Eisenstein is considered among the most influential directors in the history of motion pictures. His films include Potemkin (1925) and Alexander Nevsky (1938), his first sound film.
Sergei Mikhailovich Eisenstein was a well-known Soviet film director and a theorist of art. The boy was born into the family of an engineer and an architect and received solid and all-round education at his home and in non-classical secondary school; he knew the basics of West European languages, was well versed in Russian and world literature, and fond of theater and painting. In 1915 he entered the Civil Engineers Institute in Petrograd (Petersburg). He accepted the October Revolution of 1917 and joined a student unit of national militia. In 1918 he left the 3rd year of institute studies to volunteer to the Red Army and participated in defense of Petrograd. At the same time he worked as a poster artist and staged amateur “agitprop” drama plays. In 1920 he was sent to study at the Oriental Languages Department in the General Staff Academy, but he never became a military translator. Instead, dreaming of becoming the founder of new revolutionary art, he joined the Proletkult Theater. Having seen in cinema inexhaustible new possibilities of art, Eisenstein soon created his first real film The Strike, where he showed his mastery of metaphor, editing, and rhythm.
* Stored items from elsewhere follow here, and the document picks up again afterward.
(* ===== verification/VectorDataMain.v ===== *)
(** The process of the vector-data service (cmd/vectordata/main.go and the
    synchronisation of informer.go): its port, its start-up, the two background
    tasks that report failures on [errChan], and the status it exits with. *)
From S2P Require Import Prelude GoBytes GoStrings Objects Client.
Local Open Scope Z_scope.

Module VectorDataMain.

Definition DefaultPort : Z := 4000.

(** [portFlag] is the value of [--port], [envPort] that of the environment
    variable, empty when it is not set. *)
Definition initServerPort (portFlag : Z) (envPort : string) : Z :=
  let port := portFlag in
  if bool_decide (envPort = "") then port
  else match ParseInt envPort with Some p => p | None => port end.

Definition initNamespace (envNamespace : string) : string :=
  if bool_decide (envNamespace = "") then "default" else envNamespace.

(** The in-cluster configuration, or the local one; a failure ends the
    process. *)
Definition getK8sConfig {K} (inCluster kubeconfig : result GoError K) : option K :=
  match inCluster with
  | Ok config => Some config
  | Err _ => match kubeconfig with Ok config => Some config | Err _ => None end
  end.
Definition createClientSet {K} (client : result GoError K) : option K :=
  match client with Ok k8sClient => Some k8sClient | Err _ => None end.

(** What the goroutine that waits for the informer sends, when the wait fails:
    nothing during a shutdown. *)
Definition awaitSync (synced : bool) (ctxErr : option GoError) (deadlineExceeded : bool) (syncErr : GoError) : option GoError :=
  if synced then None
  else match ctxErr with
       | Some _ => None
       | None =>
           if deadlineExceeded then Some (ENew "kubernetes informer cache failed to sync within timeout")
           else Some (EWrap "kubernetes informer cache failed to sync" syncErr)
       end.
(** What the goroutine of [Start] sends when [ListenAndServe] returns. *)
Definition serverFailure (err : option GoError) (serverClosed : bool) : option GoError :=
  match err with
  | Some e => if serverClosed then None else Some (EWrap "http server failed to start" e)
  | None => None
  end.

(** ** Start-up *)

(** What [NewInformer] and [NewVectorDataService] are built from. *)
Record Settings (C : Type) := { s_Port : Z; s_Namespace : string; s_Client : C }.
Arguments s_Port {C} s.
Arguments s_Namespace {C} s.
Arguments s_Client {C} s.

(** The environment a process finds: the flag and the variables, how the two
    configurations load, the client they give and the registration of the event
    handlers. *)
Record Surroundings (K C : Type) := {
  e_PortFlag : Z; e_Port : string; e_Namespace : string;
  e_InCluster : result GoError K; e_Kubeconfig : result GoError K;
  e_NewForConfig : K → result GoError C; e_AddEventHandler : option GoError }.
Arguments e_PortFlag {K C} s.
Arguments e_Port {K C} s.
Arguments e_Namespace {K C} s.
Arguments e_InCluster {K C} s.
Arguments e_Kubeconfig {K C} s.
Arguments e_NewForConfig {K C} s.
Arguments e_AddEventHandler {K C} s.

(** [main] up to its [select]: the settings, or none when it ended in
    [os.Exit(1)]. *)
Definition startup {K C} (e : Surroundings K C) : option (Settings C) :=
  let port := initServerPort (e_PortFlag e) (e_Port e) in
  let namespace := initNamespace (e_Namespace e) in
  config ← getK8sConfig (e_InCluster e) (e_Kubeconfig e);
  k8sClient ← createClientSet (e_NewForConfig e config);
  match e_AddEventHandler e with
  | Some _ => None
  | None => Some {| s_Port := port; s_Namespace := namespace; s_Client := k8sClient |}
  end.

(** * Running and stopping *)

Inductive Phase := Serving | Stopping | Exited (status : Z).
(** The state of the process: the buffered errors, whether the two background
    goroutines still run, and [ctx.Err()]. *)
Record Process := {
  p_Phase : Phase; p_ErrChan : list GoError;
  p_Syncing : bool; p_Listening : bool; p_CtxErr : option GoError }.
Definition launched : Process := {|
  p_Phase := Serving; p_ErrChan := []; p_Syncing := true; p_Listening := true; p_CtxErr := None |}.
Definition errChanSize : nat := 2.
Definition exitStatus (errChan : list GoError) : Z := if (0 <? length errChan)%nat then 1 else 0.
Definition canceled : GoError := ENew "context canceled".

Inductive Action :=
| SyncEnds (synced : bool) (ctxErr : option GoError) (deadlineExceeded : bool) (syncErr : GoError)
| ServerEnds (err : GoError) (serverClosed : bool)
| Signal | SeesDone | Receives (err : GoError) | Exits.
(** What an action sends on [errChan], and what it takes off it. *)
Definition sentBy (a : Action) : option GoError :=
  match a with
  | SyncEnds synced ctxErr deadlineExceeded syncErr => awaitSync synced ctxErr deadlineExceeded syncErr
  | ServerEnds err serverClosed => serverFailure (Some err) serverClosed
  | _ => None
  end.
Definition receivedBy (a : Action) : option GoError := match a with Receives err => Some err | _ => None end.

(** [ListenAndServe] reports a closed server only once [Shutdown] was called. *)
Inductive pstep : Process → Action → Process → Prop :=
| InformerEnds ph ch l ctx synced deadline err : (∀ st, ph ≠ Exited st) →
    let a := SyncEnds synced ctx deadline err in
    pstep {| p_Phase := ph; p_ErrChan := ch; p_Syncing := true; p_Listening := l; p_CtxErr := ctx |} a
          {| p_Phase := ph; p_ErrChan := ch ++ option_list (sentBy a); p_Syncing := false; p_Listening := l; p_CtxErr := ctx |}
| ListenerEnds ph ch w ctx err closed : (∀ st, ph ≠ Exited st) → (closed = true → ph = Stopping) →
    let a := ServerEnds err closed in
    pstep {| p_Phase := ph; p_ErrChan := ch; p_Syncing := w; p_Listening := true; p_CtxErr := ctx |} a
          {| p_Phase := ph; p_ErrChan := ch ++ option_list (sentBy a); p_Syncing := w; p_Listening := false; p_CtxErr := ctx |}
| SignalArrives ph ch w l ctx : (∀ st, ph ≠ Exited st) →
    pstep {| p_Phase := ph; p_ErrChan := ch; p_Syncing := w; p_Listening := l; p_CtxErr := ctx |} Signal
          {| p_Phase := ph; p_ErrChan := ch; p_Syncing := w; p_Listening := l; p_CtxErr := Some canceled |}
| InterruptSeen ch w l err :
    pstep {| p_Phase := Serving; p_ErrChan := ch; p_Syncing := w; p_Listening := l; p_CtxErr := Some err |} SeesDone
          {| p_Phase := Stopping; p_ErrChan := ch; p_Syncing := w; p_Listening := l; p_CtxErr := Some err |}
| ErrorArrives ch w l ctx err :
    pstep {| p_Phase := Serving; p_ErrChan := err :: ch; p_Syncing := w; p_Listening := l; p_CtxErr := ctx |} (Receives err)
          {| p_Phase := Stopping; p_ErrChan := ch; p_Syncing := w; p_Listening := l; p_CtxErr := ctx |}
| Returns ch w l ctx :
    pstep {| p_Phase := Stopping; p_ErrChan := ch; p_Syncing := w; p_Listening := l; p_CtxErr := ctx |} Exits
          {| p_Phase := Exited (exitStatus ch); p_ErrChan := ch; p_Syncing := w; p_Listening := l; p_CtxErr := ctx |}.

(** The actions of a run. *)
Inductive psteps : Process → list Action → Process → Prop :=
| psteps_nil p : psteps p [] p
| psteps_snoc p acts q a q' : psteps p acts q → pstep q a q' → psteps p (acts ++ [a]) q'.

(** How the process ends: early, or after the actions of its run. *)
Inductive ends {K C} (e : Surroundings K C) : list Action → Z → Prop :=
| ends_early : startup e = None → ends e [] 1
| ends_stopped s acts p st :
    startup e = Some s → psteps launched acts p → p_Phase p = Exited st → ends e acts st.

Definition errorsSent (acts : list Action) : list GoError := omap sentBy acts.
Definition errorsReceived (acts : list Action) : list GoError := omap receivedBy acts.

(** ** Accounting *)

Definition running (b : bool) : nat := if b then 1 else 0.
(** Errors are received in the order they were sent, and the rest is in the
    channel. *)
Record accounted (acts : list Action) (p : Process) : Prop := {
  ac_sent : errorsSent acts = errorsReceived acts ++ p_ErrChan p;
  ac_once : (length (errorsReceived acts) ≤ 1)%nat;
  ac_serving : p_Phase p = Serving → errorsReceived acts = [];
  ac_tasks : (length (errorsSent acts) + running (p_Syncing p) + running (p_Listening p) ≤ errChanSize)%nat;
  ac_exited : ∀ st, p_Phase p = Exited st → st = exitStatus (p_ErrChan p);
}.
Lemma length_option_list {A} (o : option A) : (length (option_list o) ≤ 1)%nat.
Proof. destruct o; cbn; lia. Qed.
Lemma omap_snoc {A B} (f : A → option B) l x : omap f (l ++ [x]) = omap f l ++ option_list (f x).
Proof. rewrite omap_app. cbn. by destruct (f x). Qed.
Lemma accounted_step acts p a p' : accounted acts p → pstep p a p' → accounted (acts ++ [a]) p'.
Proof.
  intros [H1 H2 H3 H4 H5] Hs. pose proof (length_option_list (sentBy a)) as Hl.
  destruct Hs as [ph ch l ctx synced dl err Hph|ph ch w ctx err closed Hph Hc|ph ch w l ctx Hph|ch w l err|ch w l ctx err|ch w l ctx];
    split; unfold errorsSent, errorsReceived in *; rewrite ?omap_snoc; cbn in *; rewrite ?app_nil_r, ?length_app in *; try done; try lia.
  - by rewrite H1, app_assoc.
  - intros st E. by apply Hph in E.
  - by rewrite H1, app_assoc.
  - intros st E. by apply Hph in E.
  - by rewrite H1, (H3 eq_refl).
  - rewrite (H3 eq_refl). cbn. lia.
  - by intros st [= <-].
Qed.
Lemma accounted_run acts p : psteps launched acts p → accounted acts p.
Proof.
  remember launched as p0 eqn:E0. induction 1 as [p|p acts q a q' Hr IH Hs].
  - subst. split; cbn; try done; lia.
  - eapply accounted_step; [by apply IH|done].
Qed.

(** The buffer of two is enough: no background goroutine ever blocks on it. *)
Lemma errchan_never_blocks acts p : psteps launched acts p → (length (p_ErrChan p) ≤ errChanSize)%nat.
Proof. intros H. destruct (accounted_run _ _ H) as [H1 _ _ H4 _]. rewrite H1, length_app in H4. lia. Qed.

Lemma stopped_status {K C} (e : Surroundings K C) acts st :
  ends e acts st → startup e ≠ None → ∃ ch, errorsSent acts = errorsReceived acts ++ ch ∧ st = exitStatus ch.
Proof.
  intros [E|s acts' p st' _ Hrun Hexit] H; [done|]. destruct (accounted_run _ _ Hrun) as [H1 _ _ _ H5]. eauto.
Qed.

(** C39: how the process ends.  It ends with 1 when it finds no configuration, no
    client or no informer.  Otherwise, however the background goroutines, the
    signal and the main goroutine interleave, it ends with 0 when no background
    error was sent, as after a signal and a clean shutdown, and with 1 when an
    error was sent that nobody has received; and at no time does [errChan] hold
    more errors than it has room for, so that no background goroutine blocks. *)
Theorem process_ends {K C} (e : Surroundings K C) acts st (Hends : ends e acts st) :
  (startup e = None → st = 1) ∧
  (startup e ≠ None → errorsSent acts = [] → st = 0) ∧
  ((length (errorsReceived acts) < length (errorsSent acts))%nat → st = 1) ∧
  (∀ n p, psteps launched (take n acts) p → (length (p_ErrChan p) ≤ errChanSize)%nat).
Proof.
  split_and!.
  - intros E. destruct Hends as [|s ?? st' E']; [done|]. by rewrite E in E'.
  - intros Hs Hn. destruct (stopped_status _ _ _ Hends Hs) as (ch & Hch & ->). rewrite Hn in Hch.
    symmetry in Hch. by apply app_nil in Hch as [_ ->].
  - intros Hlt. destruct (decide (startup e = None)) as [E|Hs].
    + destruct Hends as [|s ?? st' E']; [done|]. by rewrite E in E'.
    + destruct (stopped_status _ _ _ Hends Hs) as (ch & Hch & ->). rewrite Hch, length_app in Hlt.
      unfold exitStatus. by destruct (Nat.ltb_spec 0 (length ch)); [|lia].
  - intros n p. apply errchan_never_blocks.
Qed.

(** The error that ends the wait does not count: when it is the only one, the
    process ends with 0. *)
Theorem lone_failure_ends_with_zero {K C} (e : Surroundings K C) acts st err :
  ends e acts st → startup e ≠ None → errorsSent acts = [err] → errorsReceived acts = [err] → st = 0.
Proof.
  intros Hends Hs Hsent Hrec. destruct (stopped_status _ _ _ Hends Hs) as (ch & Hch & ->).
  rewrite Hsent, Hrec in Hch. by destruct ch.
Qed.

Definition in_pod : Surroundings unit unit := {|
  e_PortFlag := DefaultPort; e_Port := ""; e_Namespace := "shop"; e_InCluster := Ok (); e_Kubeconfig := Err (ENew "no file");
  e_NewForConfig := λ _, Ok (); e_AddEventHandler := None |}.
(** The informer fails, and the server fails during the shutdown. *)
Definition sync_error : GoError := ENew "kubernetes informer cache failed to sync within timeout".
Definition listen_error : GoError := ENew "accept tcp: too many open files".
Definition failed_run : list Action :=
  [SyncEnds false None true (ENew "context deadline exceeded"); Receives sync_error; ServerEnds listen_error false; Exits].
Lemma failed_run_ok : ends in_pod failed_run 1.
Proof.
  set (at_ ph ch l := {| p_Phase := ph; p_ErrChan := ch; p_Syncing := false; p_Listening := l; p_CtxErr := None |}).
  set (sent := EWrap "http server failed to start" listen_error).
  apply (ends_stopped _ {| s_Port := 4000; s_Namespace := "shop"; s_Client := () |} _ (at_ (Exited 1) [sent] false)); [reflexivity| |done].
  apply (psteps_snoc _ (take 3 failed_run) (at_ Stopping [sent] false)); [|exact (Returns [sent] false false None)].
  apply (psteps_snoc _ (take 2 failed_run) (at_ Stopping [] true)); [|by apply (ListenerEnds Stopping [] false None listen_error false)].
  apply (psteps_snoc _ (take 1 failed_run) (at_ Serving [sync_error] true)); [|exact (ErrorArrives [] false true None sync_error)].
  apply (psteps_snoc _ [] launched); [apply psteps_nil|].
  by apply (InformerEnds Serving [] true None false true (ENew "context deadline exceeded")).
Qed.
Lemma process_ends_witness : length (errorsSent failed_run) = 2%nat ∧
  ∀ n p, psteps launched (take n failed_run) p → (length (p_ErrChan p) ≤ errChanSize)%nat.
Proof. split; [reflexivity|]. exact (proj2 (proj2 (proj2 (process_ends in_pod failed_run 1 failed_run_ok)))). Defined.
End VectorDataMain.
In 1925 Eisenstein directed The Battleship Potemkin that made a triumph on world screens. This film became a classic of the new motion picture art. While creating the films October (aka Ten Days That Shook The World), The General Line (aka Old and New), etc., Eisenstein developed a theory of "intellectual cinema", according to which development of film language made it possible for viewers to get not only figurative, but also scientific concepts. Eisenstein predicted technical future of the sound cinema. In 1929 - 1931 he stayed in the Western Europe and the USA, where he wrote scripts for Hollywood films, unfortunately, never were produced, and then returned home. In 1938 he directed the film Alexander Nevsky , which took numerous awards (including the Stalin Award in 1941), but was removed from screens at the end of 1939, when the Minister for Foreign Affairs of fascist Germany I. Ribbentrop arrived in Moscow. In 1941-1945 the director was filming Ivan The Terrible .
Sergei Eisenstein died of a heart attack on the night of 10th to 11th February 1948, while working on the article Color cinema. He was buried at the Novodevichy Cemetery (Plot 4) in Moscow.